I learned that I feel like I'm turning into more of a softie with the babies the longer I work (I'm feeling more crusty with their lying family members and any frustrating co-workers, but those babies... :cry:). I had to do a painful procedure to a baby who was already having a very rough day and I almost cried too. I feel like I should be getting tougher almost 5 years into pediatric nursing!

I learned that when you leave lettuce on a sandwich with a large amount of sauce for hours, that the lettuce will break down until it has the texture of guacamole. It's an unfortunate moment when you bite into it later and remember that there wasn't guac on your sandwich... (Sorry, I know this is not nursing related but I learned it this week and wanted to share as a PSA)

I cannot do your job. You have my utmost respect. *hugs*

I start work/orientation tomorrow & I am legitly nervous. I am super depressed & anxious. All I want to do is stay home. I haven't left the house in awhile & I don't know what is going on. I just want to be normal & have the energy to go to work!

I'm beyond terrified to start my new position as well. I'm trying to play it cool, but it takes everything I have to get up just thinking about it (and I don't start for a few weeks).

I hope you find out you enjoy your new employer and position. Good luck!!

Know you always have us to vent to, lean on, cry to. I know we can't fix it, but venting can help.

(Hugs)

Specializes in critical care.
ixchel aka ee-Shell: I love you.

I've gotten some flack from some posters crawling out of the woodwork who don't seem to know how deep this place goes for so many of us. To those posters I say, look around. There are amazing people here. Thank you for the shout out, but our little core group, which RULES (you, D, Ood and Shadow) plus my GIRLS (and guys :blink:) have saved my sanity during this past year more than you can know.

ixchel, despite your young years, you always teach me and make me look schtuff up.

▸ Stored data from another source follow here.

(** Every number is an integer as it is written. *)
Fixpoint integral (v : value) : Prop :=
  match v with
  | VNum l => is_integer l
  | VArr vs => foldr (fun v => and (integral v)) True vs
  | VObj ms => foldr (fun m => and (integral m.2)) True ms
  | _ => True
  end.

(** Constant text without a newline. *)
Ltac by_eval_newline := repeat (constructor; [discriminate|]); constructor.

Lemma write_value_no_newline v : integral v -> no_newline (write_value v).
Proof.
  induction v as [|b|l|s|vs IH|ms IH] using value_ind'; intros Hw; cbn [write_value].
  - by_eval_newline.
  - destruct b; by_eval_newline.
  - destruct Hw as [z ->]. apply format_int_no_newline.
  - apply quote_no_newline.
  - apply foldr_and in Hw. constructor; [discriminate|]. apply no_newline_app; [|by_eval_newline].
    apply join_no_newline, Forall_map. rewrite !Forall_forall in *. intros x Hx. cbn beta. apply (IH x Hx), (Hw x Hx).
  - apply (foldr_and (fun m => integral m.2)) in Hw. constructor; [discriminate|].
    apply no_newline_app; [|by_eval_newline].
    apply join_no_newline, Forall_map. rewrite !Forall_forall in *. intros m Hm.
    apply no_newline_app; [apply quote_no_newline|]. constructor; [discriminate|]. by apply IH; [|apply Hw].
Qed.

Another poster here in another thread said we are here to learn from each other. I said I was here for my friends. I owe her an apology, because I do both.

I've learned that not everyone trusts nurses, and it kind of hurts.

I've learned that English Canada does not like French Canada. This is anecdotal.

BTW, have you seen Canada's PM? Good lord.

Image from http://images.indianexpress.com/2015/10/canada.jpg.

I learned Jahi... *smh*

I've learned that I don't need a CT scan to Dx a concussion. The SOUND of 2 lax helmets clashing is enough. Chase me away all you want, other team's AT, I know I'm right.

I've learned you guys need a witness for insulin now, and that bugs me out.

Farawyn, (((hugs))) Not sure what I'd do without you!